* INPUT FOR THIS TASK *
(* ===== verification/Plant.v ===== *)
(** * The order-plant lifecycle machine

    [PlantPolicy] of [crates/rithmic-exec/src/plant.rs] and its Python binding
    [OrderPlantPolicy] ([_order_plant.py]).  The state moves only through the
    transition methods; [plant_op] names the calls the adapter makes so that an
    interleaving of coroutines is a list of operations. *)

From Stdlib Require Import Ascii String.
From stdpp Require Import base strings list.
From S2P Require Import Prelude PyVal.
Open Scope string_scope.
Open Scope list_scope.

Inductive PlantState :=
  | Disconnected | Connecting | Live | Resyncing | Latched.

#[export] Instance PlantState_eq_dec : EqDecision PlantState.
Proof. solve_decision. Defined.

Definition ALL : list PlantState := [Disconnected; Connecting; Live; Resyncing; Latched].

Definition as_str (s : PlantState) : string :=
  match s with
  | Disconnected => "disconnected"
  | Connecting => "connecting"
  | Live => "live"
  | Resyncing => "resyncing"
  | Latched => "latched"
  end.

Definition parse (name : string) : option PlantState :=
  List.find (fun s => bool_decide (as_str s = name)) ALL.

Definition latched (s : PlantState) : bool := bool_decide (s = Latched).

Definition begin_connect (s : PlantState) : PlantState := Connecting.
Definition disconnect (s : PlantState) : PlantState := Disconnected.
Definition latch (s : PlantState) : PlantState := Latched.

Definition resync_start (s : PlantState) : PlantState :=
  match s with
  | Latched | Disconnected => s
  | Connecting => Latched
  | Live | Resyncing => Resyncing
  end.

Definition resync_complete (s : PlantState) : PlantState :=
  match s with Resyncing => Live | _ => s end.

Definition resync_failed (s : PlantState) : PlantState :=
  match s with Latched => Latched | _ => Disconnected end.

Definition rearm (poll_alive : bool) (s : PlantState) : bool * PlantState :=
  match s with
  | Latched => (false, Latched)
  | Connecting => if poll_alive then (true, Live) else (false, Disconnected)
  | _ => (false, Disconnected)
  end.

Definition allow_submit (s : PlantState) : bool := bool_decide (s = Live).
Definition allow_modify (s : PlantState) : bool := bool_decide (s = Live).
Definition allow_cancel (s : PlantState) : bool :=
  match s with Live | Resyncing => true | _ => false end.

Definition reject_reason (action : string) (s : PlantState) : string :=
  "order plant " +:+ as_str s +:+ "; " +:+ action +:+ " blocked".

(** ** Interleavings *)

Inductive plant_op :=
  | BeginConnect | Disconnect | Latch
  | ResyncStart | ResyncComplete | ResyncFailed
  | Rearm (poll_alive : bool).

#[export] Instance plant_op_eq_dec : EqDecision plant_op.
Proof. solve_decision. Defined.

Definition apply_op (s : PlantState) (o : plant_op) : PlantState :=
  match o with
  | BeginConnect => begin_connect s
  | Disconnect => disconnect s
  | Latch => latch s
  | ResyncStart => resync_start s
  | ResyncComplete => resync_complete s
  | ResyncFailed => resync_failed s
  | Rearm a => snd (rearm a s)
  end.

Definition run (s : PlantState) (ops : list plant_op) : PlantState := fold_left apply_op ops s.

Lemma run_app s ops1 ops2 : run s (ops1 ++ ops2) = run (run s ops1) ops2.
Proof. apply fold_left_app. Qed.

Lemma run_cons s o ops : run s (o :: ops) = run (apply_op s o) ops.
Proof. done. Qed.

(** Commands are open: some command may reach the venue. *)
Definition commands_open (s : PlantState) : bool :=
  allow_submit s || allow_modify s || allow_cancel s.

Lemma commands_open_live s : commands_open s = true <-> s = Live \/ s = Resyncing.
Proof. destruct s; vm_compute; naive_solver. Qed.

(** A state in which no coroutine finished a re-arm: closed under everything
    but a re-arm from the barrier. *)
Lemma unarmed_step s o :
  commands_open s = false ->
  (forall a, o = Rearm a -> s = Connecting -> a = false) ->
  commands_open (apply_op s o) = false.
Proof.
  intros Hs Ho. destruct o as [| | | | | |[]]; destruct s; try done.
  by specialize (Ho true eq_refl eq_refl).
Qed.

Lemma unarmed_run s ops :
  commands_open s = false -> commands_open (run s ops) = true ->
  exists pre post, ops = pre ++ Rearm true :: post /\ run s pre = Connecting.
Proof.
  revert s. induction ops as [|o ops IH]; intros s Hs Hr; [simpl in Hr; congruence|].
  rewrite run_cons in Hr.
  destruct (commands_open (apply_op s o)) eqn:Ho.
  - destruct (decide (o = Rearm true /\ s = Connecting)) as [[-> ->]|Hn].
    + by exists [], ops.
    + rewrite unarmed_step in Ho; [done|done|].
      intros [] -> ->; [by destruct Hn|done].
  - destruct (IH _ Ho Hr) as (pre & post & -> & Hp). by exists (o :: pre), post.
Qed.

Lemma latched_stays ops :
  BeginConnect ∉ ops -> Disconnect ∉ ops -> run Latched ops = Latched.
Proof.
  induction ops as [|o ops IH]; intros Hb Hd; [done|].
  rewrite run_cons. apply not_elem_of_cons in Hb as [? ?], Hd as [? ?].
  replace (apply_op Latched o) with Latched by (by destruct o). auto.
Qed.

(** What a state must be for a barrier without a newer [BeginConnect] to arm. *)
Lemma off_barrier_run s ops :
  s <> Connecting -> BeginConnect ∉ ops -> run s ops <> Connecting.
Proof.
  revert s. induction ops as [|o ops IH]; intros s Hs Hb; [done|].
  apply not_elem_of_cons in Hb as [? ?]. rewrite run_cons. apply IH; [|done].
  destruct o as [| | | | | |[]], s; done.
Qed.

Lemma barrier_run ops :
  BeginConnect ∉ ops ->
  run Connecting ops = Connecting <-> Forall (fun o => o = ResyncComplete) ops.
Proof.
  induction ops as [|o ops IH]; intros Hb; [by split|].
  apply not_elem_of_cons in Hb as [Hb1 Hb2]. rewrite run_cons, Forall_cons.
  destruct (decide (o = ResyncComplete)) as [->|Hne].
  - rewrite <- IH by done. naive_solver.
  - split; [|naive_solver]. intros Hr. exfalso.
    apply (off_barrier_run (apply_op Connecting o) ops); auto.
    destruct o as [| | | | | |[]]; done.
Qed.

Lemma rearm_true s a : fst (rearm a s) = true <-> s = Connecting /\ a = true.
Proof. destruct s, a; vm_compute; naive_solver. Qed.

(** (C6) The race token of the re-arm barrier: after [begin_connect], and with
    no newer [begin_connect], a final [rearm] arms the plant exactly when its
    poll task is alive and nothing but [resync_complete] ran in between.  Every
    latch, stream failure, resync, disconnect or competing re-arm by another
    coroutine leaves the plant un-armed. *)
Theorem rearm_barrier_race s ops a :
  BeginConnect ∉ ops ->
  fst (rearm a (run s (BeginConnect :: ops))) = true
  <-> a = true /\ Forall (fun o => o = ResyncComplete) ops.
Proof.
  intros Hb. rewrite run_cons. simpl. unfold begin_connect.
  rewrite rearm_true, <- barrier_run by done. naive_solver.
Qed.

Lemma rearm_barrier_race_witness :
  fst (rearm true (run Latched [BeginConnect; ResyncComplete])) = true
  /\ fst (rearm true (run Latched [BeginConnect; Latch])) = false.
Proof.
  split.
  - apply (rearm_barrier_race Latched [ResyncComplete] true); [evaluate|].
    split; [done|]. by constructor.
  - reflexivity.
Defined.

(** [rearm] is the only arming transition: whatever the interleaving, if a
    plant whose commands are blocked ends up accepting a command, then some
    [rearm] with a live poll task ran while the plant was at the barrier. *)
Theorem only_rearm_arms s ops :
  commands_open s = false -> commands_open (run s ops) = true ->
  exists pre post, ops = pre ++ Rearm true :: post /\ run s pre = Connecting.
Proof. apply unarmed_run. Qed.

Lemma only_rearm_arms_witness :
  exists pre post,
    [BeginConnect; Rearm true; ResyncStart] = pre ++ Rearm true :: post
    /\ run Latched pre = Connecting.
Proof.
  apply (only_rearm_arms Latched [BeginConnect; Rearm true; ResyncStart]); reflexivity.
Defined.

(** A latch survives every resync step, every re-arm and every further
    latch: until a new connect attempt or a disconnect, submit, modify and
    cancel are all refused and the reject reason names the latch. *)
Theorem latch_blocks_commands ops action :
  BeginConnect ∉ ops -> Disconnect ∉ ops ->
  let s := run Latched ops in
  allow_submit s = false /\ allow_modify s = false /\ allow_cancel s = false
  /\ reject_reason action s = "order plant latched; " +:+ action +:+ " blocked".
Proof. intros Hb Hd s. subst s. by rewrite latched_stays. Qed.

Lemma latch_blocks_commands_witness :
  allow_cancel (run Latched [ResyncStart; ResyncComplete; Rearm true]) = false.
Proof.
  apply (latch_blocks_commands [ResyncStart; ResyncComplete; Rearm true] "cancel");
    evaluate.
Defined.

(** The wire names are a bijection with the states: [parse] inverts
    [as_str] and accepts nothing else. *)
Theorem plant_state_roundtrip name s : parse name = Some s <-> as_str s = name.
Proof.
  unfold parse. split.
  - intros H%List.find_some. by destruct H as [_ H%bool_decide_eq_true].
  - intros <-. by destruct s.
Qed.
Lemma refresh_conc g clk n k v t :
  gwf g clk -> entries (conc g clk n) !! k = Some (v, t) ->
  refresh k g.*2 = (remk k g ++ [(S clk, (k, v))]).*2.
Proof.
  intros Hg He. unfold refresh. rewrite (value_of_conc g clk n k Hg), He. simpl.
  by rewrite fmap_app, drop_key_remk.
Qed.

Lemma evict_conc fuel : forall g clk n,
  gwf g clk -> length g <= fuel ->
  evict fuel (conc g clk n) = conc (drop (length g - n) g) clk n
  /\ gwf (drop (length g - n) g) clk.
Proof.
  induction fuel as [|fuel IH]; intros g clk n Hg Hl.
  { destruct g; [|simpl in Hl; lia]. by rewrite drop_nil. }
  simpl. assert (Hsz : size (list_to_map (ent <$> g) : gmap string (V * nat)) = length g).
  { rewrite map_size_list_to_map; [by rewrite length_fmap|].
    rewrite ent_keys. by destruct Hg. }
  rewrite Hsz. case_decide as Hn; [|by replace (length g - n) with 0 by lia].
  destruct g as [|[t [k v]] g]; csimpl; [simpl in Hn; lia|].
  assert (Hg' : gwf g clk).
  { destruct Hg as [Hk Hs Hb]. csimpl in *. apply NoDup_cons in Hk as [_ ?]. apply Forall_cons in Hb as [_ ?].
    inversion Hs; subst. by split. }
  assert (Hk : k ∉ (fun p => p.2.1) <$> g).
  { destruct Hg as [Hk _ _]. csimpl in *. by apply NoDup_cons in Hk as [? _]. }
  replace (MkLru _ _ _ _) with (conc g clk n).
  2:{ unfold conc. f_equal. rewrite delete_insert_id; [done|].
      by apply (conc_lookup_None g clk n). }
  simpl in Hn, Hl. destruct (IH g clk n Hg' ltac:(lia)) as [-> ?].
  by replace (S (length g) - n) with (S (length g - n)) by lia.
Qed.

(** The simulation relation. *)
Definition refines (n : nat) (c : Lru V) l : Prop :=
  exists g clk, gwf g clk /\ c = conc g clk n /\ l = g.*2.

Lemma refines_new n : refines n (new n) [].
Proof. exists [], 0. split; [|done]. split; constructor. Qed.

Lemma touch_conc g clk n k v t :
  gwf g clk -> entries (conc g clk n) !! k = Some (v, t) ->
  touch k (conc g clk n) = conc (remk k g ++ [(S clk, (k, v))]) (S clk) n.
Proof.
  intros Hg He. unfold touch. rewrite He. apply (conc_refresh g clk n k v t); [done|].
  by apply (conc_lookup g clk n).
Qed.

Lemma refines_step n o c l :
  refines n c l ->
  (step_lru o c).1 = (step_spec n o l).1 /\ refines n (step_lru o c).2 (step_spec n o l).2.
Proof.
  intros (g & clk & Hg & -> & ->). destruct o as [k|k|k v| |]; cbn [step_lru step_spec].
  - (* has *)
    unfold has, spec_has. rewrite (value_of_conc g clk n k Hg).
    destruct (entries (conc g clk n) !! k) as [[v t]|] eqn:He; cbn -[conc].
    + rewrite (touch_conc g clk n k v t), (refresh_conc g clk n k v t) by done.
      split; [done|]. eexists _, _. split; [by apply gwf_remk_snoc|done].
    + split; [done|]. unfold refresh. rewrite (value_of_conc g clk n k Hg), He. simpl.
      by exists g, clk.
  - (* get *)
    unfold lru_get, spec_get. rewrite (value_of_conc g clk n k Hg).
    destruct (entries (conc g clk n) !! k) as [[v t]|] eqn:He; cbn [fst snd].
    + rewrite (touch_conc g clk n k v t), (refresh_conc g clk n k v t) by done. split.
      * pose proof (gwf_remk_snoc g clk k v Hg) as Hg'.
        assert (entries (conc (remk k g ++ [(S clk, (k, v))]) (S clk) n) !! k = Some (v, S clk)) as ->;
          [|done].
        apply conc_lookup; [done|]. apply elem_of_app. right. by apply list_elem_of_singleton.
      * eexists _, _. split; [by apply gwf_remk_snoc|done].
    + split; [done|]. unfold refresh. rewrite (value_of_conc g clk n k Hg), He. simpl.
      by exists g, clk.
  - (* insert *)
    split; [done|]. unfold insert.
    set (c' := MkLru _ _ _ _).
    assert (Hc : c' = conc (remk k g ++ [(S clk, (k, v))]) (S clk) n).
    { subst c'. destruct (entries (conc g clk n) !! k) as [[v0 t]|] eqn:He.
      - apply (conc_refresh g clk n k v0 t); [done|]. by apply (conc_lookup g clk n).
      - apply conc_add; [done|]. by apply (conc_lookup_None g clk n). }
    rewrite Hc. pose proof (gwf_remk_snoc g clk k v Hg) as Hg'.
    destruct (evict_conc (length (by_recency (conc (remk k g ++ [(S clk, (k, v))]) (S clk) n)))
                _ _ n Hg') as [-> Hg''].
    { simpl. by rewrite length_fmap. }
    eexists _, _. split; [done|]. split; [done|].
    unfold spec_insert, keep. rewrite fmap_drop, fmap_app, drop_key_remk.
    rewrite !length_app, length_fmap. done.
  - (* clear *)
    split; [done|]. exists [], clk. split; [|done]. split; constructor.
  - (* len *)
    split; [|by exists g, clk]. unfold len. cbn [fst]. f_equal. simpl.
    rewrite map_size_list_to_map, !length_fmap; [done|].
    rewrite ent_keys. by destruct Hg.
Qed.

Lemma refines_run n ops : forall c l,
  refines n c l ->
  (run_with step_lru ops c).1 = (run_with (step_spec n) ops l).1
  /\ refines n (run_with step_lru ops c).2 (run_with (step_spec n) ops l).2.
Proof.
  induction ops as [|o ops IH]; intros c l Hr; [done|]. simpl.
  destruct (refines_step n o c l Hr) as [Ho Hr'].
  destruct (step_lru o c) as [b c'], (step_spec n o l) as [b' l']. simpl in *.
  destruct (IH c' l' Hr') as [Hos Hr''].
  destruct (run_with step_lru ops c'), (run_with (step_spec n) ops l'). simpl in *.
  by subst.
Qed.

End Refinement.

(** (C20) The Rust recency map (hash map plus ordered tick map plus eviction
    loop) is observationally the abstract recency list: every program of
    lookups, refreshing reads, inserts, clears and length queries gets the same
    answers from both, for every bound and every value type. *)
Theorem lru_refines_spec {V} (n : nat) (ops : list (lru_op V)) :
  (run_with step_lru ops (new n)).1 = (run_with (step_spec n) ops []).1.
Proof. apply refines_run, refines_new. Qed.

* HOW TO COMPLETE THIS TASK *
Each line in the listing above from the one containing "allow_cancel (run Latched" through the one containing "gwf g clk -> length g <= fuel ->" should be repeated exactly, and no other line.

* EXERCISE ANSWER *
  allow_cancel (run Latched [ResyncStart; ResyncComplete; Rearm true]) = false.
Proof.
  apply (latch_blocks_commands [ResyncStart; ResyncComplete; Rearm true] "cancel");
    evaluate.
Defined.

(** The wire names are a bijection with the states: [parse] inverts
    [as_str] and accepts nothing else. *)
Theorem plant_state_roundtrip name s : parse name = Some s <-> as_str s = name.
Proof.
  unfold parse. split.
  - intros H%List.find_some. by destruct H as [_ H%bool_decide_eq_true].
  - intros <-. by destruct s.
Qed.
Lemma refresh_conc g clk n k v t :
  gwf g clk -> entries (conc g clk n) !! k = Some (v, t) ->
  refresh k g.*2 = (remk k g ++ [(S clk, (k, v))]).*2.
Proof.
  intros Hg He. unfold refresh. rewrite (value_of_conc g clk n k Hg), He. simpl.
  by rewrite fmap_app, drop_key_remk.
Qed.

Lemma evict_conc fuel : forall g clk n,
  gwf g clk -> length g <= fuel ->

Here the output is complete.